Knowing the patient was going to be in for an uncomfortable time as he was carried home, no matter how careful the bearers, Bartholomew helped him sip a powerful soporific. It was not long before the knight’s eyes closed a second time, although he struggled to open them when someone began shoving through the crowd in a manner that was rudely aggressive.

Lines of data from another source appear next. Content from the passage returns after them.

(* ===== verification/Coins.v ===== *)
(** Unspent outputs of a transaction and their undo records ([src/src/coins.h], [coins.cpp]:
    [CCoins]; [src/src/undo.h]: [CTxInUndo]): spending, pruning, and the database format. *)
From S2P Require Import Prelude Serialize Stream Hashers Script Merkle Transaction SigHash Compressor.

(** ** [CCoins] *)

Record CCoins := mkCoins {
  fCoinBase : bool;
  fCoinStake : bool;
  c_vout : list CTxOut;
  nHeight : Z;
  c_nVersion : Z
}.
Definition CCoins_empty : CCoins := mkCoins false false [] 0 0.
Definition set_vout (c : CCoins) (v : list CTxOut) : CCoins := mkCoins (fCoinBase c) (fCoinStake c) v (nHeight c) (c_nVersion c).
Definition Clear (c : CCoins) : CCoins := CCoins_empty.

(** [while (vout.size() > 0 && vout.back().IsNull()) vout.pop_back()] *)
Fixpoint drop_null (rev_vout : list CTxOut) : list CTxOut :=
  match rev_vout with
  | o :: l => if TxOut_IsNull o then drop_null l else o :: l
  | [] => []
  end.
Definition Cleanup_vout (v : list CTxOut) : list CTxOut := rev (drop_null (rev v)).
Definition Cleanup (c : CCoins) : CCoins := set_vout c (Cleanup_vout (c_vout c)).
Definition ClearUnspendable (c : CCoins) : CCoins :=
  Cleanup (set_vout c (map (fun o => if IsUnspendable (scriptPubKey o) then TxOut_null else o) (c_vout c))).
Definition FromTx (t : CMutableTransaction) (nHeightIn : Z) : CCoins :=
  ClearUnspendable (mkCoins (IsCoinBase t) (IsCoinStake t) (vout t) nHeightIn (nVersion t)).

Definition IsPruned (c : CCoins) : bool := forallb TxOut_IsNull (c_vout c).
Definition IsAvailable (c : CCoins) (nPos : Z) : bool :=
  (nPos <? Z.of_nat (length (c_vout c))) &&
  (let o := nth (Z.to_nat nPos) (c_vout c) TxOut_null in negb (TxOut_IsNull o) && negb (IsZerocoinMint (scriptPubKey o))).
Definition TxOut_eqb (a b : CTxOut) : bool :=
  (nValue a =? nValue b) && bool_decide (scriptPubKey a = scriptPubKey b) && (nRounds a =? nRounds b).
Fixpoint vout_eqb (a b : list CTxOut) : bool :=
  match a, b with
  | [], [] => true
  | x :: a, y :: b => TxOut_eqb x y && vout_eqb a b
  | _, _ => false
  end.
Definition Coins_eqb (a b : CCoins) : bool :=
  if IsPruned a && IsPruned b then true else
  Bool.eqb (fCoinBase a) (fCoinBase b) && Bool.eqb (fCoinStake a) (fCoinStake b) && (nHeight a =? nHeight b) &&
  (c_nVersion a =? c_nVersion b) && vout_eqb (c_vout a) (c_vout b).

(** ** [CTxInUndo] *)

Record CTxInUndo := mkUndo {
  txout : CTxOut;
  u_fCoinBase : bool;
  u_fCoinStake : bool;
  u_nHeight : Z;
  u_nVersion : Z
}.
Definition CTxInUndo_of (o : CTxOut) : CTxInUndo := mkUndo o false false 0 0.

(** [CCoins::Spend]: [None] is [false].  The height of the undo record is an [unsigned int]. *)
Definition Spend (c : CCoins) (n : Z) : option (CCoins * CTxInUndo) :=
  if Z.of_nat (length (c_vout c)) <=? n then None else
  let o := nth (Z.to_nat n) (c_vout c) TxOut_null in
  if TxOut_IsNull o then None else
  let undo := CTxInUndo_of o in
  let c := Cleanup (set_vout c (<[Z.to_nat n := TxOut_null]> (c_vout c))) in
  let undo :=
    if Nat.eqb (length (c_vout c)) 0
    then mkUndo (txout undo) (fCoinBase c) (fCoinStake c) (u32 (nHeight c)) (c_nVersion c) else undo in
  Some (c, undo).

(** ** Database format *)

Section format.
Context `{PubKeyOps}.

(** Whether output [i] is unspent; the bitmask covers the outputs from the third on. *)
Definition unspent (v : list CTxOut) (i : nat) : bool := negb (TxOut_IsNull (nth i v TxOut_null)).
Definition mask_bytes (v : list CTxOut) : nat := (length v + 5) / 8.
Definition byte_zero (v : list CTxOut) (b : nat) : bool := forallb (fun i => negb (unspent v (2 + b * 8 + i))) (seq 0 8).
(** [CalcMaskSize]: the last byte in use and the number of non-zero bytes. *)
Definition CalcMaskSize (v : list CTxOut) : nat * Z :=
  for_range (mask_bytes v) (fun '(nLastUsedByte, nNonzeroBytes) b =>
    if byte_zero v b then (nLastUsedByte, nNonzeroBytes) else (S b, nNonzeroBytes + 1)) (0%nat, 0).
Definition fFirst (v : list CTxOut) : bool := Nat.ltb 0 (length v) && unspent v 0.
Definition fSecond (v : list CTxOut) : bool := Nat.ltb 1 (length v) && unspent v 1.
Definition chAvail (v : list CTxOut) (b : nat) : Z :=
  for_range 8 (fun ch i => if unspent v (2 + b * 8 + i) then Z.lor ch (Z.shiftl 1 (Z.of_nat i)) else ch) 0.
Definition b2z (b : bool) (z : Z) : Z := if b then z else 0.
(** The header code; [unit] is 16 in [Serialize] and 8 in [GetSerializeSize]. *)
Definition nCode (unit : Z) (c : CCoins) : Z :=
  let v := c_vout c in
  u32 (unit * (snd (CalcMaskSize v) - (if fFirst v || fSecond v then 0 else 1)) +
    b2z (fCoinBase c) 1 + b2z (fCoinStake c) 2 + b2z (fFirst v) 4 + b2z (fSecond v) 8).

(** [None]: the assertion that something is unspent, or an amount that cannot be compressed. *)
Definition serialize_outs (v : list CTxOut) : option (list Z) :=
  foldr (fun o r => if TxOut_IsNull o then r else b ← Serialize_compressed o; l ← r; Some (b ++ l)) (Some []) v.
Definition Serialize_coins (c : CCoins) : option (list Z) :=
  let v := c_vout c in
  let '(nMaskSize, nMaskCode) := CalcMaskSize v in
  if negb (fFirst v || fSecond v || negb (nMaskCode =? 0)) then None else
  outs ← serialize_outs v;
  Some (WriteVarInt 32 (c_nVersion c) ++ WriteVarInt 32 (nCode 16 c) ++ map (chAvail v) (seq 0 nMaskSize) ++ outs ++
    WriteVarInt 32 (nHeight c)).

Definition size_outs (v : list CTxOut) : option Z :=
  foldr (fun o r => if TxOut_IsNull o then r else b ← GetSerializeSize_compressed o; l ← r; Some (b + l)) (Some 0) v.
Definition GetSerializeSize_coins (c : CCoins) : option Z :=
  let v := c_vout c in
  let '(nMaskSize, nMaskCode) := CalcMaskSize v in
  if negb (fFirst v || fSecond v || negb (nMaskCode =? 0)) then None else
  outs ← size_outs v;
  Some (u32 (GetSizeOfVarInt 32 (c_nVersion c) + GetSizeOfVarInt 32 (nCode 8 c) + Z.of_nat nMaskSize + outs + GetSizeOfVarInt 32 (nHeight c))).

(** The bitmask is read until it has shown as many non-zero bytes as the code announced. *)
Definition byte_bits (ch : Z) : list bool := map (fun p => negb (Z.land ch (Z.shiftl 1 (Z.of_nat p)) =? 0)) (seq 0 8).
Fixpoint read_mask (fuel : nat) (nMaskCode : Z) : reader (list bool) :=
  if nMaskCode =? 0 then mret [] else
  match fuel with
  | O => fail_read EndOfData
  | S fuel' =>
      ch ← read_uint 1; r ← read_mask fuel' (if ch =? 0 then nMaskCode else nMaskCode - 1); mret (byte_bits ch ++ r)
  end.
Fixpoint read_outs (vAvail : list bool) : reader (list CTxOut) :=
  match vAvail with
  | [] => mret []
  | f :: l =>
      o ← (if f then Unserialize_compressed else mret TxOut_null : reader CTxOut);
      r ← read_outs l; mret (o :: r)
  end.
Definition Unserialize_coins : reader CCoins := fun s =>
  (version ← ReadVarInt 32;
   code ← ReadVarInt 32;
   let nMaskCode := code / 16 + (if Z.land code 12 =? 0 then 1 else 0) in
   mask ← read_mask (length s) nMaskCode;
   outs ← read_outs ([negb (Z.land code 4 =? 0); negb (Z.land code 8 =? 0)] ++ mask);
   height ← ReadVarInt 32;
   mret (Cleanup (mkCoins (negb (Z.land code 1 =? 0)) (negb (Z.land code 2 =? 0)) outs (i32 height) (i32 version)))) s.

Definition undo_code (u : CTxInUndo) : Z := u32 (u_nHeight u * 4 + b2z (u_fCoinBase u) 2 + b2z (u_fCoinStake u) 1).
Definition Serialize_undo (u : CTxInUndo) : option (list Z) :=
  o ← Serialize_compressed (txout u);
  Some (WriteVarInt 32 (undo_code u) ++ (if 0 <? u_nHeight u then WriteVarInt 32 (u_nVersion u) else []) ++ o).
Definition Unserialize_undo : reader CTxInUndo :=
  code ← ReadVarInt 32;
  let height := Z.shiftr code 2 in
  version ← (if 0 <? height then ReadVarInt 32 else mret 0 : reader Z);
  o ← Unserialize_compressed;
  mret (mkUndo o (negb (Z.land code 2 =? 0)) (negb (Z.land code 1 =? 0)) height (i32 version)).
End format.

‘Is it true?’ the newcomer demanded. ‘Someone has attacked my brother?’
There was a resemblance between him and the casualty, but the older man’s brusque manner could not have been more different from William’s amiable dignity. Moreover, his face was florid from high living, and he was unsteady on his feet, despite the fact that it was not yet noon. He was accompanied by companions who were also far from sober, all of whom wore clothes that said they were wealthy.